The lack of movement means that the usual suspects remain at the bottom of the table. The USA, France and Britain are all clustered in the doldrums, with net approval scores of -18, -17 and -16 respectively. The only other country still being tracked with a negative government approval rating is Spain, at -6.
Belief that the coronavirus situation is improving has slumped across the world as second waves start to take hold. Since June believe that the pandemic is easing off on a national level has fallen in 17 of the 22 countries we are tracking. Only India and Saudi Arabia are people substantially more likely to think things are getting better – and in Saudi Arabia that is just because the last time we reported the data was during the midst of their second wave.

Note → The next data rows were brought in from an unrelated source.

(* ===== verification/CString.v ===== *)
(** * C strings and decimal numbers

    [source/libs/common/cpu/string.c], [misc/fname.c] and [misc/h2d.c].  A
    [char] buffer is the list of its bytes (0 to 255); a pointer into it is
    the list from there on, and the result of a search is the index of the
    byte it points at.  [None] is an access behind the end of the buffer. *)

From S2P Require Import Prelude.
Local Open Scope c_scope.

Module StringOps.

(** [(char)c] and a byte are equal when their low 8 bits are. *)
Definition to_char (c : Z) : Z := c mod 256.

Fixpoint strlen (s : list Z) : option Z :=
  match s with
  | [] => None
  | c :: s => if c =? 0 then Some 0 else n ← strlen s; Some (n + 1)
  end.

Fixpoint strnlen (s : list Z) (count : Z) : option Z :=
  if count =? 0 then Some 0 else
  match s with
  | [] => None
  | c :: s => if c =? 0 then Some 0 else n ← strnlen s (count - 1); Some (n + 1)
  end.

Fixpoint strcmp (cs ct : list Z) : option Z :=
  match cs, ct with
  | c1 :: cs, c2 :: ct =>
    if negb (c1 =? c2) then Some (if c1 <? c2 then -1 else 1) else
    if c1 =? 0 then Some 0 else strcmp cs ct
  | _, _ => None
  end.

(** The results of the copies are the bytes of [dest] afterwards. *)
Fixpoint strcpy (dest src : list Z) : option (list Z) :=
  match dest, src with
  | _ :: dest, c :: src => if c =? 0 then Some (c :: dest) else d ← strcpy dest src; Some (c :: d)
  | _, _ => None
  end.

Fixpoint strncpy_loop (count : nat) (tmp src : list Z) : option (list Z) :=
  match count with
  | O => Some tmp
  | S count =>
    match tmp, src with
    | _ :: tmp, c :: src' =>
      d ← strncpy_loop count tmp (if c =? 0 then src else src'); Some (c :: d)
    | _, _ => None
    end
  end.

Definition strncpy (dest src : list Z) (count : Z) : option (list Z) := strncpy_loop (Z.to_nat count) dest src.

Fixpoint strncmp (cs ct : list Z) (count : Z) : option Z :=
  if count =? 0 then Some 0 else
  match cs, ct with
  | c1 :: cs, c2 :: ct =>
    if negb (c1 =? c2) then Some (if c1 <? c2 then -1 else 1) else
    if c1 =? 0 then Some 0 else strncmp cs ct (count - 1)
  | _, _ => None
  end.

(** [p] is [s + i]; the loop ends below [s]. *)
Fixpoint rchr_loop (s : list Z) (c : Z) (i : nat) : option (option nat) :=
  x ← s !! i;
  if x =? to_char c then Some (Some i) else
  match i with O => Some None | S i => rchr_loop s c i end.

Definition strrchr (s : list Z) (c : Z) : option (option nat) :=
  n ← strlen s; rchr_loop s c (Z.to_nat n).

Fixpoint strchr (s : list Z) (c : Z) : option (option nat) :=
  match s with
  | [] => None
  | x :: s =>
    if x =? to_char c then Some (Some O) else
    if x =? 0 then Some None else r ← strchr s c; Some (option_map S r)
  end.

(** [fname.c]: the offset of the result in [fname]. *)
Definition cl_locate_pure_file_name (fname : list Z) : option nat :=
  pname ← strrchr fname 92;
  match pname with
  | Some i => Some (S i)
  | None =>
    pname ← strrchr fname 47;
    match pname with Some i => Some (S i) | None => Some O end
  end.

(** The digits, the lowest first; a word has at most 10. *)
Fixpoint h2d_loop (fuel : nat) (p : list Z) (i hex : Z) : run (Z * list Z) :=
  match fuel with
  | O => NoFuel
  | S fuel =>
    let r := hex mod 10 in
    let hex := hex / 10 in
    p ← lift (word_set p i (r + 48));
    let i := i + 1 in
    if hex <? 10 then p ← lift (word_set p i (hex + 48)); Ret (i + 1, p)
    else h2d_loop fuel p i hex
  end.

(** The two loops that turn the string around differ in their test. *)
Fixpoint turn_loop (fuel : nat) (even : bool) (p : list Z) (r_t r_f : Z) : run (list Z) :=
  match fuel with
  | O => NoFuel
  | S fuel =>
    r ← lift (word_at p r_t);
    x ← lift (word_at p r_f);
    p ← lift (word_set p r_t x);
    p ← lift (word_set p r_f r);
    let r_t := r_t + 1 in
    let r_f := r_f - 1 in
    if (if even then r_t <? r_f else negb (r_f =? r_t)) then turn_loop fuel even p r_t r_f else Ret p
  end.

Definition h2d (p : list Z) (revert : bool) (hex : Z) : run (Z * list Z) :=
  if hex <? 10 then p ← lift (word_set p 0 (hex + 48)); Ret (1, p) else
  '(i, p) ← h2d_loop 10 p 0 hex;
  if negb revert then Ret (i, p) else
  p ← turn_loop 10 (i mod 2 =? 0) p 0 (i - 1);
  Ret (i, p).

End StringOps.
Import StringOps.

(** ** What a buffer holds *)

(** The string [l] is at the start of the buffer [s]. *)
Definition cstr (s l : list Z) : Prop := 0 ∉ l /\ exists rest, s = l ++ 0 :: rest.

Lemma cstr_nil s : cstr (0 :: s) [].
Proof. split; [apply not_elem_of_nil|by exists s]. Qed.
(* ===== verification/Process.v ===== *)
(** * Processes and threads

    [source/kernel/process/process.c] and [thread.c], with the x86 part
    [arch/x86/thread.c]: creating a process (its object, name and address
    space), creating a thread (its stacks, its object, the context it starts
    with, its place in the run queue), and [kp_run_user], which makes a process
    of an executable and a command line.  The state joins the components these
    functions call: sections and executables ([Exe]), handles ([Handle]), the
    scheduler and the messages ([Ktm]).  The page tables of a new process are
    made by [object_init] and are in [Page].

    The command line goes through the kernel stack of the first thread:
    [kt_create] copies it to the bottom of the stack and [process_startup] of
    [source/kernel/srv.c] copies it from there to the new process. *)

From stdpp Require Import gmap strings.
From S2P Require Import Prelude Bits Bitmap BlkBuf I2p Object Handle Sched Sync Vm KoSection Stock Fault Msg Ktm CString Exe.
Import BkbOps ObjectOps SchedOps VmOps KtmOps StringOps ExeOps.
Local Open Scope c_scope.

Definition KT_CREATE_STACK_AS_PARA : Z := 2.
Definition KT_CREATE_RUN : Z := 4.
Definition KT_THREAD_FIRST_STACK_SIZE : Z := 0x200000.
Definition KT_ARCH_THREAD_CP0_STACK_SIZE : Z := PAGE_SIZE * 4.
Definition SYSREQ_PROCESS_STARTUP_MAX_SIZE : Z := 512.

(** [sizeof(struct y_thread_environment_block)]: three pointers. *)
Definition SIZEOF_TEB : Z := 12.

Record kt_thread_creating_context := Ctx {
  stack_pos : Z;
  stack0 : Z;
  stack0_size : Z;
  fate_entry : Z;
  thread_entry : Z;
  ctx_cpl : Z;
  para : Z;
  ctx_flags : Z
}.

(** The members of [struct kt_arch_thread] that creation sets. *)
Record kt_arch_thread := Arch {
  sp : Z;
  sp0 : Z;
  ip : Z;
  error_code : Z;
  cr2 : Z;
  ptrace_dr7 : Z;
  debugreg6 : Z
}.

(** What [Sched] and [Ktm] do not have of [struct ko_thread]. *)
Record thread_desc := Desc { arch : kt_arch_thread; teb : Z; current_dir : Z }.
(* ===== verification/Printf.v ===== *)
(** * Formatted output

    [source/libs/common/misc/vsprintf.c].  The output pointer [str] and [end]
    are addresses, 32-bit words that wrap around; the buffer is the bytes at an
    address, and [None] / [Fault] is a store outside it.  The length that is
    returned is an [int].  A format is the list of its bytes without the terminator.  The
    variable arguments are the words on the stack, a [long long] takes two.
    Strings and the formats of [%pV] are read through [env]; the stores of
    [%n] are the list of address and value.  The [int] counters of widths and
    precisions are not wrapped: their overflow is undefined in C. *)

From S2P Require Import Prelude CString.
Local Open Scope c_scope.
Import StringOps.

Definition ZEROPAD : Z := 1.
Definition SIGN : Z := 2.
Definition PLUS : Z := 4.
Definition SPACE : Z := 8.
Definition LEFT : Z := 16.
Definition SMALL : Z := 32.
Definition SPECIAL : Z := 64.

Inductive format_type :=
  | FORMAT_TYPE_NONE | FORMAT_TYPE_WIDTH | FORMAT_TYPE_PRECISION | FORMAT_TYPE_CHAR | FORMAT_TYPE_STR
  | FORMAT_TYPE_PTR | FORMAT_TYPE_PERCENT_CHAR | FORMAT_TYPE_INVALID | FORMAT_TYPE_LONG_LONG | FORMAT_TYPE_ULONG
  | FORMAT_TYPE_LONG | FORMAT_TYPE_UBYTE | FORMAT_TYPE_BYTE | FORMAT_TYPE_USHORT | FORMAT_TYPE_SHORT
  | FORMAT_TYPE_UINT | FORMAT_TYPE_INT | FORMAT_TYPE_NRCHARS | FORMAT_TYPE_SIZE_T.

Record printf_spec := Spec {
  type : format_type;
  flags : Z;
  field_width : Z;
  base : Z;
  precision : Z;
  qualifier : Z
}.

Our outlook questions have been running since May, and we can now see trends developing from the data. As the chart below shows, public perceptions largely follow coronavirus case numbers. This relationship does not exist in India, Indonesia, the Philippines and Sweden, however, where perceptions have remained relatively flat even as case numbers surged.
People’s opinion on whether the pandemic is improving or worsening globally follows the same trend as what they think is happening nationally, although generally at a more negative level. As a result of moods darkening in the majority of countries, respondents’ global outlook has become gloomier as well.
In a few countries people are more likely look out at the world and see the situation getting better than it is in their own nation. Indonesians, Filipinos and Americans are the most likely to feel this way.
In most places protective behaviour has slackened off from peak levels, although in most cases it remains high. Most countries have seen double digits decreases in the proportion of people: avoiding public places; avoiding going to work; exercising improved personal hygiene; refraining from touching objects in public; and avoiding physical contact with tourists.
There is one exception: face mask usage. The wearing of protective facial coverings remains at or near peak levels in all countries still tracked. China has seen the largest decline, from a peak of 90% in April down 11 points to 79% (and even then, most of this decline took place during May).
Support for government action
Likewise, although diminished from their peak, support for actions the government could take to tackle the spread of the virus remains high. Most people in most countries still support quarantining anyone who has come into contact with an infected person; providing free face masks; encouraging companies to have staff work from home; cancelling large sporting events and concerts; and quarantining international travellers.
Support for cancelling routine hospital appointments and procedures; closing schools; quarantining locations an infected person has been; and banning all flights are now only supported by the minority in most places.